開演までどうやって過ごしたか記憶にないが
夕方会場に着くと 
席の無いオールスタンディングのホールはすし詰め状態で
眩しく揺れる照明、ラウドな音響、
モッシュ/ダイブとどれをとっても
生まれて初めての体験だった。
 

この時の僕らはこの作品が ACID HOUSEと
ロックの融合したものであると知らず
もちろん、これがアンドリューウェザオール
によるプロデュースワークであるとは
知る由もなかった。

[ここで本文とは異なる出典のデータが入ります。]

(* ===== verification/EnvPrint.v ===== *)
(** Numbers and text in and out of the environment (src/U-Boot/common/cmd_nvedit.c).

    The users of [Vsprintf] among the functions on the environment: setting a variable
    to a number, printing one variable or all, and editing one.  The board does not
    set [CONFIG_SYS_VSNPRINTF], so that nothing bounds what is printed.  What is sent
    to the console is part of the result; the reading of a line is a parameter. *)

From S2P Require Import Prelude UStr QSort HashTable EnvText EnvVars EnvStore Vsprintf.

Definition checked : bool := false.

Section EnvPrint.
Context `{Slre}.
Context (strdup : list Z -> option (list Z)) (malloc : Z -> bool).
Context (callback_init : list Z -> option callback_fn) (flags_init : list Z -> Z).
Context (default_env : list Z).

Abbreviation set := (setenv strdup malloc callback_init flags_init).
Abbreviation get := (getenv strdup callback_init flags_init default_env).

(** ** Numbers *)

Definition setenv_ulong (varname : list Z) (value : Z) (st : env_state) : option (Z * env_state) :=
  str ← simple_itoa value; set varname (Some str) st.

(** [str] is an object of 17 bytes on the stack. *)
Definition setenv_hex (str : list Z) (varname : list Z) (value : Z) (st : env_state) : option (Z * env_state) :=
  '(_, str) ← sprintf checked str (chars "%lx" ++ [0]) [Long value];
  set varname (Some (until0 str)) st.

(** ** Printing *)

(** The buffer of [printf] on the stack. *)
Context (printbuffer : list Z).

Definition str (s : list Z) : va := Str (Some (cstr s [])).

(** The length of what is printed, the output and the state. *)
Definition env_print (name : option (list Z)) (flag : Z) (st : env_state) : option (Z * list Z * env_state) :=
  match name with
  | Some name =>
      '(_, ep, h) ← hsearch_r strdup callback_init flags_init name None FIND (env_htab st) flag;
      let st := set_htab h st in
      match ep with
      | None => Some (0, [], st)
      | Some i =>
          s ← slot h i; k ← key (entry s); d ← data (entry s);
          '(len, out) ← printf checked printbuffer (chars "%s=%s\n" ++ [0]) [str k; str d];
          Some (len, out, st)
      end
  | None =>
      '(len, res, h) ← hexport_r malloc (env_htab st) 10 flag None 0 [];
      let st := set_htab h st in
      if 0 <? len then res ← res; Some (len, until0 res, st)
      else
        '(_, out) ← printf checked printbuffer (chars "## Error: cannot export environment\n" ++ [0]) [];
        Some (0, out, st)
  end.

(** The variables named, and how many of them there are not. *)
Fixpoint print_args (args : list (option (list Z))) (env_flag rcode : Z) (st : env_state) : option (Z * list Z * env_state) :=
  match args with
  | [] => Some (rcode, [], st)
  | None :: _ => None
  | Some arg :: args =>
      '(rc, out, st) ← env_print (Some arg) env_flag st;
      '(rcode, out) ← (if rc =? 0 then
          '(_, o) ← printf checked printbuffer (chars "## Error: " ++ 34 :: chars "%s" ++ 34 :: chars " not defined\n" ++ [0]) [str arg];
          Some (rcode + 1, out ++ o)
        else Some (rcode, out));
      '(rcode, outs, st) ← print_args args env_flag rcode st;
      Some (rcode, out ++ outs, st)
  end.

(** The variables whose names start with a dot are only printed for -a. *)
Definition do_env_print (argc : Z) (argv : list (option (list Z))) (st : env_state) : option (Z * list Z * env_state) :=
  a ← (if 1 <? argc then s ← mjoin (argv !! 1%nat); Some ((default 0 (head s) =? 45) && (nth 1 s 0 =? 97)) else Some false);
  let '(argc, argv, env_flag) := if a : bool then (argc - 1, drop 1 argv, 0) else (argc, argv, H_HIDE_DOT) in
  if argc =? 1 then
    '(rcode, out, st) ← env_print None env_flag st;
    if rcode =? 0 then Some (1, out, st) else
    '(_, o) ← printf checked printbuffer (chars "\nEnvironment size: %d/%ld bytes\n" ++ [0]) [Int rcode; Long ENV_SIZE];
    Some (0, out ++ o, st)
  else
    if Z.of_nat (length argv) <? argc then None else
    print_args (take (Z.to_nat argc - 1) (drop 1 argv)) 0 0 st.

(** ** Editing *)

(** [cli_readline_into_buffer]: what is in the buffer at first, then the result and
    the line. *)
Context (readline : list Z -> Z * list Z).

(** [buffer] is an object of [CONFIG_SYS_CBSIZE] bytes on the stack. *)
Definition do_env_edit (buffer : list Z) (argc : Z) (argv : list (option (list Z))) (st : env_state)
    : option (Z * env_state) :=
  if argc <? 2 then Some (CMD_RET_USAGE, st) else
  if negb (env_ready st) then Some (1, st) else
  name ← mjoin (argv !! 1%nat);
  '(init_val, st) ← get name st;
  buffer ← (match init_val with
    | Some v => '(_, b) ← snprintf checked buffer CONFIG_SYS_CBSIZE (chars "%s" ++ [0]) [str v]; Some b
    | None => store_char 0 buffer 0
    end);
  let '(ret, line) := readline (until0 buffer) in
  if ret <? 0 then Some (1, st) else
  match line with
  | [] => _do_env_set strdup malloc callback_init flags_init 2 [Some (chars "setenv"); Some name; None] H_INTERACTIVE st
  | _ => _do_env_set strdup malloc callback_init flags_init 3 [Some (chars "setenv"); Some name; Some line; None] H_INTERACTIVE st
  end.
End EnvPrint.

(** ** What is printed *)

Lemma format_s v : text_ok v -> Z.of_nat (length v) < 2 ^ 31 -> format 3 (chars "%s" ++ [0]) [str v] 0 = Some (v, []).
Proof. intros Hv Hl. unfold str. change (chars "%s" ++ [0]) with [37; 115; 0]. run_format. cbn [app]. by rewrite app_nil_r. Qed.

(** "name=value" and a line feed. *)
Definition line_text (k v : list Z) : list Z := k ++ 61 :: v ++ [10].

Lemma format_line k v : text_ok k -> text_ok v -> Z.of_nat (length k) < 2 ^ 31 -> Z.of_nat (length v) < 2 ^ 31 ->
  format 7 (chars "%s=%s\n" ++ [0]) [str k; str v] 0 = Some (line_text k v, []).
Proof.
  intros Hk Hv Hkl Hvl. unfold str. change (chars "%s=%s\n" ++ [0]) with [37; 115; 61; 37; 115; 10; 0]. run_format. reflexivity.
Qed.

Lemma line_text_length k v : length (line_text k v) = (length k + length v + 2)%nat.
Proof. unfold line_text. rewrite length_app. cbn [length]. rewrite length_app. cbn [length]. lia. Qed.

Lemma line_text_ok k v : text_ok k -> text_ok v -> text_ok (line_text k v).
Proof.
  intros Hk Hv. apply Forall_app. split; [done|]. constructor; [lia|]. apply Forall_app. split; [done|]. repeat constructor; lia.
Qed.

(** ** The claims *)

(** C10: what [setenv_ulong] and [setenv_hex] set a variable to, [getenv_ulong] and
    [getenv_hex] read back, for every number of 64 bits; the buffer of 17 bytes that
    [setenv_hex] prints into is enough. *)
Theorem env_numbers_read_back strdup malloc callback_init flags_init default_env st m k v d buf :
  (forall v, strdup v = Some v) -> (forall n, malloc n = true) ->
  (forall k f, callback_init k = Some f -> forall k' v op fl, f k' v op fl = false) ->
  ready st m -> settable k -> roomy (env_htab st) -> is_u64 v -> length buf = 17%nat ->
  (exists st1 st2, setenv_ulong strdup malloc callback_init flags_init k v st = Some (0, st1) /\
     getenv_ulong strdup callback_init flags_init default_env k 10 d st1 = Some (v, st2)) /\
  (exists st1 st2, setenv_hex strdup malloc callback_init flags_init buf k v st = Some (0, st1) /\
     getenv_hex strdup callback_init flags_init default_env k d st1 = Some (v, st2)).
Proof.
  intros Hdup Hm Hcb Hrd Hk Hroom Hv Hbuf.
  assert (Hset : forall w, text_ok w -> w <> [] -> exists st1 h2, setenv strdup malloc callback_init flags_init k (Some w) st = Some (0, st1) /\
      getenv strdup callback_init flags_init default_env k st1 = Some (Some w, set_htab h2 st1)).
  { intros w Hw Hne.
    destruct (setenv_ready strdup malloc callback_init flags_init Hdup Hm Hcb st m (k, Some w) Hrd (conj Hk Hw) Hroom)
      as (h & Hs & Hr & _). destruct w as [|c w]; [done|]. cbn [fst snd] in Hs. unfold var_change, change_ret in *. cbn [fst snd] in *.
    destruct (getenv_ready strdup callback_init flags_init default_env Hdup (set_htab h (set_id (s32 (env_id st + 1)) st)) _ k
      (conj (proj1 Hrd) Hr) (proj1 (proj1 Hk))) as (h2 & Hg & _). rewrite lookup_insert_eq in Hg. by eexists _, h2. }
  assert (H10 : 2 <= 10 <= 16) by lia. assert (H16 : 2 <= 16 <= 16) by lia.
  split.
  - destruct (Hset (written 10 v) (written_text 10 v H10 Hv) (written_nonempty 10 v H10 Hv)) as (st1 & h2 & Hs & Hg).
    exists st1, (set_htab h2 st1). unfold setenv_ulong, getenv_ulong. rewrite simple_itoa_ok by done. cbn [mbind option_bind].
    split; [exact Hs|]. rewrite Hg. cbn [mbind option_bind]. unfold cstr. by rewrite strtoul_written by (by left || done).
  - destruct (Hset (written 16 v) (written_text 16 v H16 Hv) (written_nonempty 16 v H16 Hv)) as (st1 & h2 & Hs & Hg).
    pose proof (written_room 16 v 16 H16 ltac:(unfold is_u64 in Hv; change (16 ^ Z.of_nat 16) with (2 ^ 64); lia) ltac:(lia)) as Hroom16.
    exists st1, (set_htab h2 st1). unfold setenv_hex, getenv_hex, sprintf, vsprintf, checked.
    rewrite (internal_unchecked buf INT_MAX (chars "%lx" ++ [0]) [Long v] (written 16 v) [] (format_lx v Hv)) by lia.
    destruct (Nat.ltb_spec (length (written 16 v)) (length buf)); [|lia]. cbn [mbind option_bind].
    unfold overlay. rewrite <- app_assoc. cbn [app].
    match goal with |- context [until0 (written 16 v ++ 0 :: ?x)] =>
      change (until0 (written 16 v ++ 0 :: x)) with (until0 (cstr (written 16 v) x)) end.
    rewrite until0_cstr by by apply written_text.
    split; [exact Hs|]. rewrite Hg. cbn [mbind option_bind]. unfold cstr. rewrite strtoul_written by (by right || done).
    cbn [mbind option_bind]. rewrite length_app.
    assert (0 < length (written 16 v))%nat by (pose proof (written_nonempty 16 v H16 Hv); by destruct (written 16 v); [|simpl; lia]).
    cbn [length]. destruct (Nat.eqb_spec 1 (length (written 16 v) + 1)); [lia|done].
Qed.

(** A value in a line longer than the buffer of [printf] overruns it; so does one
    longer than the buffer of the editor, before the user sees it. *)
Lemma env_print_line strdup malloc callback_init flags_init printbuffer `{Slre} st m k v flag :
  (forall v, strdup v = Some v) -> ready st m -> text_ok k -> m !! k = Some v -> text_ok v ->
  Z.of_nat (length (line_text k v)) < 2 ^ 31 ->
  env_print strdup malloc callback_init flags_init printbuffer (Some k) flag st =
    if (length (line_text k v) <? length printbuffer)%nat
    then Some (Z.of_nat (length (line_text k v)), line_text k v, st) else None.
Proof.
  intros Hdup [He Hr] Hk Hm Hv Hl. unfold env_print.
  pose proof (hsearch_finds strdup callback_init flags_init Hdup (env_htab st) m k flag Hr Hk) as Hs. rewrite Hm in Hs.
  destruct Hs as (i & (Hi & s & Hsl & _ & Hkey & Hd) & ->). cbn [mbind option_bind]. rewrite Hsl. cbn [mbind option_bind].
  rewrite Hkey, Hd. cbn [mbind option_bind]. unfold checked.
  pose proof (line_text_length k v) as Hlen.
  rewrite (printf_unchecked printbuffer _ _ (line_text k v)); [|apply format_line; (done || lia)|by apply line_text_ok|done].
  destruct (length (line_text k v) <? length printbuffer)%nat; [|done]. cbn [mbind option_bind]. by destruct st.
Qed.

(** A variable is printed as its name, an equals sign, its value and a line feed,
    if that is shorter than the buffer of [printf], and otherwise the stack is
    overwritten, as in the editor by a value of 1024 characters or more. *)
Theorem env_print_prints strdup malloc callback_init flags_init default_env printbuffer readline buffer `{Slre} st m k v :
  (forall v, strdup v = Some v) -> ready st m -> text_ok k -> m !! k = Some v -> text_ok v ->
  Z.of_nat (length (line_text k v)) < 2 ^ 31 -> Z.of_nat (length buffer) = CONFIG_SYS_CBSIZE ->
  env_print strdup malloc callback_init flags_init printbuffer (Some k) 0 st =
    (if (length (line_text k v) <? length printbuffer)%nat
     then Some (Z.of_nat (length (line_text k v)), line_text k v, st) else None) /\
  (CONFIG_SYS_CBSIZE <= Z.of_nat (length v) ->
   do_env_edit strdup malloc callback_init flags_init default_env readline buffer 2 [Some (chars "edit"); Some k; None] st = None).
Proof.
  intros Hdup Hrd Hk Hm Hv Hl Hb. split; [by apply (env_print_line strdup malloc callback_init flags_init printbuffer st m)|].
  intros Hlong. unfold do_env_edit. change (2 <? 2) with false. cbn [Datatypes.negb]. rewrite (proj1 Hrd). cbn [negb lookup list_lookup mjoin option_join mbind option_bind].
  destruct (getenv_ready strdup callback_init flags_init default_env Hdup st m k Hrd Hk) as (h & -> & _). cbn [mbind option_bind]. rewrite Hm.
  unfold snprintf, vsnprintf, vsprintf, checked, str.
  pose proof (line_text_length k v) as Hlen.
  rewrite (internal_unchecked buffer INT_MAX (chars "%s" ++ [0]) [Str (Some (cstr v []))] v [] (format_s v Hv ltac:(lia))) by lia.
  destruct (Nat.ltb_spec (length v) (length buffer)); [lia|done].
Qed.

(** ** Witnesses *)

Lemma env_numbers_read_back_witness :
  (exists st1 st2, setenv_ulong Some (fun _ => true) (fun _ => None) (fun _ => 0) (chars "filesize") 1234567 fresh_state = Some (0, st1) /\
     getenv_ulong Some (fun _ => None) (fun _ => 0) default_environment (chars "filesize") 10 0 st1 = Some (1234567, st2)) /\
  (exists st1 st2, setenv_hex Some (fun _ => true) (fun _ => None) (fun _ => 0) (replicate 17 0) (chars "filesize") 1234567 fresh_state = Some (0, st1) /\
     getenv_hex Some (fun _ => None) (fun _ => 0) default_environment (chars "filesize") 0 st1 = Some (1234567, st2)).
Proof.
  apply (env_numbers_read_back Some (fun _ => true) (fun _ => None) (fun _ => 0) default_environment fresh_state ∅
    (chars "filesize") 1234567 0 (replicate 17 0)).
  - reflexivity.
  - reflexivity.
  - intros k f Hf. discriminate Hf.
  - split; [reflexivity|exact fresh_represents].
  - refine (bool_decide_eq_true_1 _ _). vm_compute. reflexivity.
  - exact (touched_roomy fresh (proj1 fresh_represents) ltac:(vm_compute; reflexivity)).
  - split; [discriminate|reflexivity].
  - reflexivity.
Defined.

(** A variable that is printed, and one that is too long. *)
Definition print_changes : list change := [one "ip"; Set_var (chars "boot") (replicate (Z.to_nat 1200) 97)].

Definition print_state : env_state := mkEnv (default fresh (changes print_changes fresh)) true true 1 [] 1.

Lemma print_state_ready : ready print_state (foldl change_map ∅ print_changes).
Proof.
  split; [reflexivity|]. destruct (changes_ok print_changes fresh ∅ fresh_represents) as (h' & Hc & Hr & _).
  - refine (bool_decide_eq_true_1 _ _). vm_compute. reflexivity.
  - reflexivity.
  - cbn [env_htab print_state]. rewrite Hc. exact Hr.
Qed.

Lemma env_print_prints_witness :
  env_print (H := no_regex) Some (fun _ => true) (fun _ => None) (fun _ => 0) (replicate (Z.to_nat CONFIG_SYS_PBSIZE) 0)
    (Some (chars "ip")) 0 print_state = Some (5, chars "ip=1" ++ [10], print_state) /\
  do_env_edit Some (fun _ => true) (fun _ => None) (fun _ => 0) default_environment (fun s => (0, s))
    (replicate (Z.to_nat CONFIG_SYS_CBSIZE) 0) 2 [Some (chars "edit"); Some (chars "boot"); None] print_state = None.
Proof.
  set (pb := replicate (Z.to_nat CONFIG_SYS_PBSIZE) 0). set (eb := replicate (Z.to_nat CONFIG_SYS_CBSIZE) 0).
  pose (P := env_print_prints (H := no_regex) Some (fun _ => true) (fun _ => None) (fun _ => 0) default_environment pb (fun s => (0, s)) eb
    print_state (foldl change_map ∅ print_changes)).
  split.
  - destruct (P (chars "ip") (chars "1")) as [-> _].
    + reflexivity.
    + exact print_state_ready.
    + repeat constructor.
    + reflexivity.
    + repeat constructor.
    + reflexivity.
    + unfold eb. rewrite length_replicate. reflexivity.
    + unfold pb. rewrite length_replicate. reflexivity.
  - destruct (P (chars "boot") (replicate (Z.to_nat 1200) 97)) as [_ He].
    + reflexivity.
    + exact print_state_ready.
    + repeat constructor.
    + reflexivity.
    + apply Forall_replicate. lia.
    + rewrite line_text_length, length_replicate. reflexivity.
    + unfold eb. rewrite length_replicate. reflexivity.
    + apply He. rewrite length_replicate. discriminate.
Defined.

ただ快楽のための音楽で
あることは肌で解った。
その後僕らはレコードを買い求めるうち
気づけばDJの荊の道へと進んでいた。
 
sabers of  paradise/ wilmot  (12inch single)
 
 
2000年を迎える頃になってやっと
ウェザオールのプロデュースや作品、
彼の功績について意識するようになる。
WARP RECORDからの sabers o paradiseや
後のtwo loan Swardsmen 、
彼の関係したレーベルSABRETTSのことなど。
 
アンダーグラウンドであることの意味を投げかけ
テクノロジーによって産み落とされる音楽の
可能性を拡張し続けた先駆者
                   ーAndrew Wetherall
 
2020.2.17 享年56歳
永遠の安息を求め旅立った.
 
R.I.P.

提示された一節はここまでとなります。